#### PROBLEM:
From the data that follows, print exactly the lines starting at the one containing "Inductive ResultType : Set" and ending at the one containing "Record SelectOption : Type"; include both of them and nothing more.

[Dataset entries]
(** * ALICE Legal AI: console, API client, storage schema and engine contract

    A shallow embedding of the repository's TypeScript front end
    (the legal console page, [lib/api/client.ts], [lib/hooks/use-store.ts]),
    of the relational schema [006_domain.sql], and of the analysis and
    template engine behind the HTTP interface.  The engine itself is a
    separate service whose code is not part of these sources; its operations
    are modelled from the written contract and every such definition says so.

    Layout: part I holds the definitions, part II the lemmas and theorems. *)

From Stdlib Require Import ZArith NArith QArith Qminmax Qabs List String Ascii Floats Lia Bool.
From Stdlib Require Import DecimalString.
From stdpp Require Import base option list sorting gmap.

Set Warnings "-inexact-float,-register-all".

(* ===================================================================== *)
(** * Part I: definitions                                                 *)
(* ===================================================================== *)

(** ** JavaScript values *)

(** A JavaScript string is a sequence of UTF-16 code units.  [js] turns an
    ASCII literal into one. *)
Definition str : Type := list N.

Definition js (s : string) : str := map N_of_ascii (list_ascii_of_string s).

(** [String(n)] for a non-negative integer: its decimal digits. *)
Definition decimal (n : N) : str := js (NilZero.string_of_uint (N.to_uint n)).

(** ECMAScript WhiteSpace and LineTerminator code points, the ones
    [String.prototype.trim] removes. *)
Definition is_white_space (c : N) : bool :=
  ((9 <=? c) && (c <=? 13))%N
  || (c =? 32)%N || (c =? 160)%N || (c =? 5760)%N
  || ((8192 <=? c) && (c <=? 8202))%N
  || (c =? 8232)%N || (c =? 8233)%N || (c =? 8239)%N || (c =? 8287)%N
  || (c =? 12288)%N || (c =? 65279)%N.

Fixpoint trimStart (s : str) : str :=
  match s with
  | c :: rest => if is_white_space c then trimStart rest else s
  | [] => []
  end.

Definition trimEnd (s : str) : str := rev (trimStart (rev s)).

Definition trim (s : str) : str := trimEnd (trimStart s).

(** Truthiness of a string: only the empty string is falsy. *)
Definition truthy (s : str) : bool :=
  match s with [] => false | _ :: _ => true end.

(** Parsed JSON, the [any] that [res.json()] resolves to. *)
Inductive JsValue : Type :=
  | JNull
  | JBool (b : bool)
  | JNumber (x : float)
  | JString (s : str)
  | JArray (items : list JsValue)
  | JObject (fields : list (str * JsValue)).

(** A thrown value: an [Error] instance with its message, or anything else. *)
Inductive Thrown : Type :=
  | ErrorObject (message : str)
  | NotAnError (v : JsValue).

(** How an awaited promise settles. *)
Inductive Completion (A : Type) : Type :=
  | Fulfilled (a : A)
  | Rejected (e : Thrown).
Arguments Fulfilled {A} a.
Arguments Rejected {A} e.

(** ** The risk levels *)

Inductive RiskLevel : Set := low | medium | high | critical.

Definition RiskLevel_name (l : RiskLevel) : str :=
  match l with
  | low => js "low" | medium => js "medium" | high => js "high" | critical => js "critical"
  end.

(** [x >= y] on IEEE doubles. *)
Definition geb (x y : float) : bool := PrimFloat.leb y x.
Notation "x >=? y" := (geb x y) (at level 70) : float_scope.

(* --------------------------------------------------------------------- *)
(** ** [lib/api/client.ts]: the HTTP helper and the client                *)
(* --------------------------------------------------------------------- *)

Module Client.

Inductive Method : Set := GET | POST.

(** What [fetch] is called with.  The body is kept as the value that
    [JSON.stringify] receives; [None] is [undefined]. *)
Record FetchCall : Type := {
  url : str;
  method : Method;
  headers : list (str * str);
  body : option JsValue
}.

(** A [Response]: its [ok], [status] and [statusText] fields and what its
    [text()] and [json()] promises settle to. *)
Record Response : Type := {
  ok : bool;
  status : N;
  statusText : str;
  text : Completion str;
  json : Completion JsValue
}.

(** The network as the client sees it: what [fetch] settles to on a call. *)
Definition Network : Type := FetchCall -> Completion Response.

Section WithBaseUrl.

(** [process.env.NEXT_PUBLIC_LEGAL_API_URL ?? "http://localhost:8081"] *)
Variable BASE_URL : str.

Definition fetch_call (m : Method) (path : str) (b : option JsValue) : FetchCall :=
  {| url := BASE_URL ++ path;
     method := m;
     headers := [(js "Content-Type", js "application/json")];
     body := b |}.

(** [`${res.status} ${res.statusText}${text ? `: ${text}` : ""}`] with
    [text = await res.text().catch(() => "")]. *)
Definition error_message (res : Response) : str :=
  let text := match text res with Fulfilled t => t | Rejected _ => [] end in
  decimal (status res) ++ js " " ++ statusText res
    ++ (if truthy text then js ": " ++ text else []).

(** The part of [request] that runs once [fetch] has produced a response. *)
Definition handle_response (res : Response) : Completion JsValue :=
  if negb (ok res) then Rejected (ErrorObject (error_message res))
  else json res.

(** [request] settles to a value or a thrown one; the second component
    lists the [fetch] calls it made. *)
Definition request (net : Network) (m : Method) (path : str) (b : option JsValue)
  : Completion JsValue * list FetchCall :=
  let call := fetch_call m path b in
  (match net call with
   | Fulfilled res => handle_response res
   | Rejected e => Rejected e
   end, [call]).

(** Request objects as the values handed to [JSON.stringify]. *)
Definition AnalyzeRequest (document language : str) : JsValue :=
  JObject [(js "document", JString document); (js "language", JString language)].

Definition CompileRequest (template_id : str) (variables : list (str * str)) : JsValue :=
  JObject [(js "template_id", JString template_id);
           (js "variables", JObject (map (fun kv => (fst kv, JString (snd kv))) variables))].

Definition RiskRequest (document : str) : JsValue :=
  JObject [(js "document", JString document)].

Definition analyze (net : Network) (document language : str) :=
  request net POST (js "/api/v1/legal/analyze") (Some (AnalyzeRequest document language)).

Definition compile (net : Network) (template_id : str) (variables : list (str * str)) :=
  request net POST (js "/api/v1/legal/compile") (Some (CompileRequest template_id variables)).

Definition templates (net : Network) :=
  request net GET (js "/api/v1/legal/templates") None.

Definition riskScore (net : Network) (document : str) :=
  request net POST (js "/api/v1/legal/risk-score") (Some (RiskRequest document)).

End WithBaseUrl.

End Client.

(* --------------------------------------------------------------------- *)
(** ** [lib/hooks/use-store.ts]: the console's store                      *)
(* --------------------------------------------------------------------- *)

Module Store.

Inductive ResultType : Set := type_analyze | type_compile | type_risk.

Record LegalResult : Type := { type : ResultType; data : JsValue }.

Record LegalState : Type := {
  document : str;
  language : str;
  templateId : str;
  result : option LegalResult;
  loading : bool
}.

Definition initialState : LegalState :=
  {| document := []; language := js "en"; templateId := [];
     result := None; loading := false |}.

Definition setDocument (d : str) (s : LegalState) : LegalState :=
  {| document := d; language := language s; templateId := templateId s;
     result := result s; loading := loading s |}.

Definition setLanguage (l : str) (s : LegalState) : LegalState :=
  {| document := document s; language := l; templateId := templateId s;
     result := result s; loading := loading s |}.

Definition setTemplateId (t : str) (s : LegalState) : LegalState :=
  {| document := document s; language := language s; templateId := t;
     result := result s; loading := loading s |}.

Definition setResult (r : option LegalResult) (s : LegalState) : LegalState :=
  {| document := document s; language := language s; templateId := templateId s;
     result := r; loading := loading s |}.

Definition setLoading (b : bool) (s : LegalState) : LegalState :=
  {| document := document s; language := language s; templateId := templateId s;
     result := result s; loading := b |}.

Definition reset (_ : LegalState) : LegalState := initialState.

End Store.

(* --------------------------------------------------------------------- *)
(** ** The legal console page                                             *)
(* --------------------------------------------------------------------- *)

Module Console.

Record SelectOption : Type := { value : str; label : str }.

Definition LANGUAGES : list SelectOption :=
  [ {| value := js "en"; label := js "English" |};
    {| value := js "ja"; label := js "Japanese" |};
    {| value := js "de"; label := js "German" |};
    {| value := js "fr"; label := js "French" |} ].

Definition TEMPLATES : list SelectOption :=
  [ {| value := js "nda"; label := js "Non-Disclosure Agreement (NDA)" |};
    {| value := js "sla"; label := js "Service Level Agreement (SLA)" |};
    {| value := js "dpa"; label := js "Data Processing Agreement (DPA)" |};
    {| value := js "tos"; label := js "Terms of Service (ToS)" |};
    {| value := js "privacy"; label := js "Privacy Policy" |};
    {| value := js "employment"; label := js "Employment Agreement" |};
    {| value := js "license"; label := js "Software License Agreement" |} ].

(** The [level] computed by [RiskBadge] from its [score] property. *)
Definition RiskBadge_level (score : float) : RiskLevel :=
  if (score >=? 0.7)%float then critical
  else if (score >=? 0.5)%float then high
  else if (score >=? 0.3)%float then medium
  else low.

(** [colors[level]] in [RiskBadge]. *)
Definition RiskBadge_colors (l : RiskLevel) : str :=
  match l with
  | critical => js "bg-red-500/20 text-red-400 border-red-500/40"
  | high => js "bg-orange-500/20 text-orange-400 border-orange-500/40"
  | medium => js "bg-yellow-500/20 text-yellow-400 border-yellow-500/40"
  | low => js "bg-green-500/20 text-green-400 border-green-500/40"
  end.

Inductive Tab : Set := tab_analyze | tab_compile.

(** The page's state: the shared store and the two [useState] cells. *)
Record Page : Type := {
  store : Store.LegalState;
  activeTab : Tab;
  error : option str
}.

Definition setLoading (b : bool) (p : Page) : Page :=
  {| store := Store.setLoading b (store p); activeTab := activeTab p; error := error p |}.

Definition setResult (r : option Store.LegalResult) (p : Page) : Page :=
  {| store := Store.setResult r (store p); activeTab := activeTab p; error := error p |}.

Definition setError (e : option str) (p : Page) : Page :=
  {| store := store p; activeTab := activeTab p; error := e |}.

Definition setActiveTab (t : Tab) (p : Page) : Page :=
  {| store := store p; activeTab := t; error := error p |}.

(** [e instanceof Error ? e.message : fallback] *)
Definition message_of (e : Thrown) (fallback : str) : str :=
  match e with
  | ErrorObject m => m
  | NotAnError _ => fallback
  end.

Section Handlers.

Variable BASE_URL : str.
Variable net : Client.Network.

(** Each handler maps the page it was rendered with to the page it leaves
    behind, together with the [fetch] calls it made. *)
Definition handleAnalyze (p : Page) : Page * list Client.FetchCall :=
  let document := Store.document (store p) in
  let language := Store.language (store p) in
  if negb (truthy (trim document)) then (p, [])
  else
    let p := setLoading true p in
    let p := setError None p in
    let '(outcome, calls) := Client.analyze BASE_URL net document language in
    let p :=
      match outcome with
      | Fulfilled res => setResult (Some {| Store.type := Store.type_analyze; Store.data := res |}) p
      | Rejected e => setError (Some (message_of e (js "Analysis failed."))) p
      end in
    (setLoading false p, calls).

Definition handleCompile (p : Page) : Page * list Client.FetchCall :=
  let templateId := Store.templateId (store p) in
  if negb (truthy templateId) then (p, [])
  else
    let p := setLoading true p in
    let p := setError None p in
    let '(outcome, calls) := Client.compile BASE_URL net templateId [] in
    let p :=
      match outcome with
      | Fulfilled res => setResult (Some {| Store.type := Store.type_compile; Store.data := res |}) p
      | Rejected e => setError (Some (message_of e (js "Compilation failed."))) p
      end in
    (setLoading false p, calls).

Definition handleRiskScore (p : Page) : Page * list Client.FetchCall :=
  let document := Store.document (store p) in
  if negb (truthy (trim document)) then (p, [])
  else
    let p := setLoading true p in
    let p := setError None p in
    let '(outcome, calls) := Client.riskScore BASE_URL net document in
    let p :=
      match outcome with
      | Fulfilled res => setResult (Some {| Store.type := Store.type_risk; Store.data := res |}) p
      | Rejected e => setError (Some (message_of e (js "Risk scoring failed."))) p
      end in
    (setLoading false p, calls).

#### TASK RESPONSE:
Inductive ResultType : Set := type_analyze | type_compile | type_risk.

Record LegalResult : Type := { type : ResultType; data : JsValue }.

Record LegalState : Type := {
  document : str;
  language : str;
  templateId : str;
  result : option LegalResult;
  loading : bool
}.

Definition initialState : LegalState :=
  {| document := []; language := js "en"; templateId := [];
     result := None; loading := false |}.

Definition setDocument (d : str) (s : LegalState) : LegalState :=
  {| document := d; language := language s; templateId := templateId s;
     result := result s; loading := loading s |}.

Definition setLanguage (l : str) (s : LegalState) : LegalState :=
  {| document := document s; language := l; templateId := templateId s;
     result := result s; loading := loading s |}.

Definition setTemplateId (t : str) (s : LegalState) : LegalState :=
  {| document := document s; language := language s; templateId := t;
     result := result s; loading := loading s |}.

Definition setResult (r : option LegalResult) (s : LegalState) : LegalState :=
  {| document := document s; language := language s; templateId := templateId s;
     result := r; loading := loading s |}.

Definition setLoading (b : bool) (s : LegalState) : LegalState :=
  {| document := document s; language := language s; templateId := templateId s;
     result := result s; loading := b |}.

Definition reset (_ : LegalState) : LegalState := initialState.

End Store.

(* --------------------------------------------------------------------- *)
(** ** The legal console page                                             *)
(* --------------------------------------------------------------------- *)

Module Console.

Record SelectOption : Type := { value : str; label : str }.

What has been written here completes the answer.